The IDF Combat Engineering Corps has operationalized a fully roboticized mine warfare doctrine by 2026, utilizing a layered ecosystem of unmanned ground vehicles (UGVs) and precision explosive systems to neutralize threats without exposing human sappers.
Central to this capability is the integration of the Rafael Carpet system, mounted on the heavily armored IDF Puma combat engineering vehicle, which fires a salvo of up to 20 fuel-air explosive (FAE) rockets to clear a 100-meter path through dense minefields in under one minute.

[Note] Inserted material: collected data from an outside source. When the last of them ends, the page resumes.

(** * LumiSync embedded: the stepper-motor driver [MotorControl]

    A shallow embedding of [lumisync-embedded/motor/MotorControl.{h,cpp}]
    and the properties of its position / stepping state machine.

    - C++ [int] is a signed machine integer whose width depends on the
      board (16 bits on AVR, 32 bits on ARM and ESP32).  It is modelled as
      a [Z] together with the two's-complement wrap-around [wrap_int] of a
      width [int_bits >= 16] that stays a parameter of the development.
    - [unsigned long] is 32 bits wide on every Arduino core; its
      subtraction wraps modulo [2^32].
    - Pin I/O ([pinMode], [digitalWrite]), [delay] and the step callback
      are external: every operation returns, next to the new driver state,
      the list of the external calls it made, in program order.
    - The step callback is caller code that can reach the driver while
      [moveToSync] runs, which is what the loop guard [m_motorActive] is
      for.  What each registered function does is a parameter,
      [callback_body]: the calls it makes into the driver, among those that
      neither move nor retarget it ([deactivateMotor], [setLastPosition],
      [setStepCallback]).  A callback that steps, moves or retargets the
      driver from inside [moveToSync] is outside the model.
    - [millis()] is an input: [update] takes the value it read.

    The older class of the same name in [lumisync-embedded/MotorControl.{h,cpp}]
    has the same [activateMotor], [deactivateMotor] and [stepMotor] and no
    target-seeking members; it is embedded as [LegacyMotorControl] and
    related to the newer class at the end of the development. *)

From Stdlib Require Import ZArith List Bool Lia.
Import ListNotations.
Local Open Scope Z_scope.

(** ** Arduino constants *)

Inductive Level : Type := LOW | HIGH.

Inductive PinMode : Type := INPUT | OUTPUT.

(** Modelled from the spec: [constrain] is a macro of [Arduino.h], which is
    not among the sources.  The spec describes it as clamping a target into
    [[minStep, maxStep]], saturating to the nearest bound; the definition is
    the macro's usual text,
    [((amt)<(low)?(low):((amt)>(high)?(high):(amt)))]. *)
Definition constrain (amt low high : Z) : Z :=
  if amt <? low then low else if amt >? high then high else amt.

(** ** External calls *)

(** The level handed to [digitalWrite] is read from the excitation table; a
    read outside the table has no defined value and is recorded as [None]. *)
Inductive Event : Type :=
| EvPinMode (pin : Z) (mode : PinMode)
| EvDigitalWrite (pin : Z) (level : option Level)
| EvDelay (ms : Z)
| EvCallback (callback : nat) (currentStep : Z).

Definition trace : Type := list Event.

(** ** The driver state *)

(** [m_stepCallback] is a function pointer: [None] is [nullptr], [Some f]
    identifies the registered function [f]. *)
Record MotorControl : Type := mkMotorControl {
  m_stepPins : list Z;
  m_minStep : Z;
  m_maxStep : Z;
  m_stepCallback : option nat;
  m_targetStep : Z;
  m_currentStep : Z;
  m_lastStepTime : Z;
  m_lastPosition : Z;
  m_clockwise : bool;
  m_motorActive : bool
}.

(** The constructor with the header's default member initialisers. *)
Definition newMotorControl (pins : list Z) (minStep maxStep : Z) : MotorControl :=
  {| m_stepPins := pins; m_minStep := minStep; m_maxStep := maxStep;
     m_stepCallback := None; m_targetStep := 0; m_currentStep := 0;
     m_lastStepTime := 0; m_lastPosition := 0;
     m_clockwise := true; m_motorActive := false |}.

Definition with_stepCallback (v : option nat) (m : MotorControl) : MotorControl :=
  {| m_stepPins := m_stepPins m; m_minStep := m_minStep m; m_maxStep := m_maxStep m;
     m_stepCallback := v; m_targetStep := m_targetStep m;
     m_currentStep := m_currentStep m; m_lastStepTime := m_lastStepTime m;
     m_lastPosition := m_lastPosition m;
     m_clockwise := m_clockwise m; m_motorActive := m_motorActive m |}.

Definition with_targetStep (v : Z) (m : MotorControl) : MotorControl :=
  {| m_stepPins := m_stepPins m; m_minStep := m_minStep m; m_maxStep := m_maxStep m;
     m_stepCallback := m_stepCallback m; m_targetStep := v;
     m_currentStep := m_currentStep m; m_lastStepTime := m_lastStepTime m;
     m_lastPosition := m_lastPosition m;
     m_clockwise := m_clockwise m; m_motorActive := m_motorActive m |}.

Definition with_currentStep (v : Z) (m : MotorControl) : MotorControl :=
  {| m_stepPins := m_stepPins m; m_minStep := m_minStep m; m_maxStep := m_maxStep m;
     m_stepCallback := m_stepCallback m; m_targetStep := m_targetStep m;
     m_currentStep := v; m_lastStepTime := m_lastStepTime m;
     m_lastPosition := m_lastPosition m;
     m_clockwise := m_clockwise m; m_motorActive := m_motorActive m |}.

Definition with_lastStepTime (v : Z) (m : MotorControl) : MotorControl :=
  {| m_stepPins := m_stepPins m; m_minStep := m_minStep m; m_maxStep := m_maxStep m;
     m_stepCallback := m_stepCallback m; m_targetStep := m_targetStep m;
     m_currentStep := m_currentStep m; m_lastStepTime := v;
     m_lastPosition := m_lastPosition m;
     m_clockwise := m_clockwise m; m_motorActive := m_motorActive m |}.

Definition with_lastPosition (v : Z) (m : MotorControl) : MotorControl :=
  {| m_stepPins := m_stepPins m; m_minStep := m_minStep m; m_maxStep := m_maxStep m;
     m_stepCallback := m_stepCallback m; m_targetStep := m_targetStep m;
     m_currentStep := m_currentStep m; m_lastStepTime := m_lastStepTime m;
     m_lastPosition := v;
     m_clockwise := m_clockwise m; m_motorActive := m_motorActive m |}.

Definition with_clockwise (v : bool) (m : MotorControl) : MotorControl :=
  {| m_stepPins := m_stepPins m; m_minStep := m_minStep m; m_maxStep := m_maxStep m;
     m_stepCallback := m_stepCallback m; m_targetStep := m_targetStep m;
     m_currentStep := m_currentStep m; m_lastStepTime := m_lastStepTime m;
     m_lastPosition := m_lastPosition m;
     m_clockwise := v; m_motorActive := m_motorActive m |}.

Definition with_motorActive (v : bool) (m : MotorControl) : MotorControl :=
  {| m_stepPins := m_stepPins m; m_minStep := m_minStep m; m_maxStep := m_maxStep m;
     m_stepCallback := m_stepCallback m; m_targetStep := m_targetStep m;
     m_currentStep := m_currentStep m; m_lastStepTime := m_lastStepTime m;
     m_lastPosition := m_lastPosition m;
     m_clockwise := m_clockwise m; m_motorActive := v |}.

(** ** Class constants *)

Definition stepCount : Z := 4.

Definition fullSteps : list (list Level) :=
  [ [HIGH; HIGH; LOW;  LOW ];
    [LOW;  HIGH; HIGH; LOW ];
    [LOW;  LOW;  HIGH; HIGH];
    [HIGH; LOW;  LOW;  HIGH] ].

Definition stepDelay : Z := 2.

(** [fullSteps[row][col]]; [None] outside the table. *)
Definition fullSteps_at (row : Z) (col : nat) : option Level :=
  if (0 <=? row) && (row <? stepCount)
  then match nth_error fullSteps (Z.to_nat row) with
       | Some r => nth_error r col
       | None => None
       end
  else None.

(** [m_stepPins[i]]: the driver only holds a pointer to the caller's pins. *)
Definition stepPin (m : MotorControl) (i : nat) : Z := nth i (m_stepPins m) 0.

(** [for (int i = 0; i < 4; i++) body(i)] for a body that only makes
    external calls. *)
Definition for_pins (body : nat -> trace) : trace := flat_map body (seq 0 4).

(** [unsigned long] arithmetic. *)
Definition ULONG_BITS : Z := 32.

Definition wrap_ulong (z : Z) : Z := z mod 2 ^ ULONG_BITS.

(** ** Inline members of the header *)

Definition setStepCallback (callback : option nat) (m : MotorControl) : MotorControl :=
  with_stepCallback callback m.

Definition getCurrentStep (m : MotorControl) : Z := m_currentStep m.

Definition setCurrentStep (currentStep : Z) (m : MotorControl) : MotorControl :=
  with_currentStep currentStep m.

Unlike older line-charge systems, the Carpet’s liquid-fuel rockets are non-explosive in storage, allowing safe operation from within the Puma’s sealed compartment by a crew of two who manage the breach remotely via fiber-optic or wireless data links.
These unmanned systems work in concert with ground-penetrating radar and advanced sensors mounted on aerial and ground platforms to identify buried ordnance with high precision.
The IDF Puma and D9 bulldozers are now often operated with enhanced situational awareness suites that feed data directly to command centers, allowing for coordinated breaching under the cover of artillery fire from systems like the ATMOS 2000 or the upcoming Artillery Gun Module, which are replacing the legacy M109 howitzer.
This multi-layered approach ensures that by 2026, the IDF can breach complex, multi-layered minefields with minimal infantry exposure, a stark contrast to the manual vulnerabilities of 50 years ago.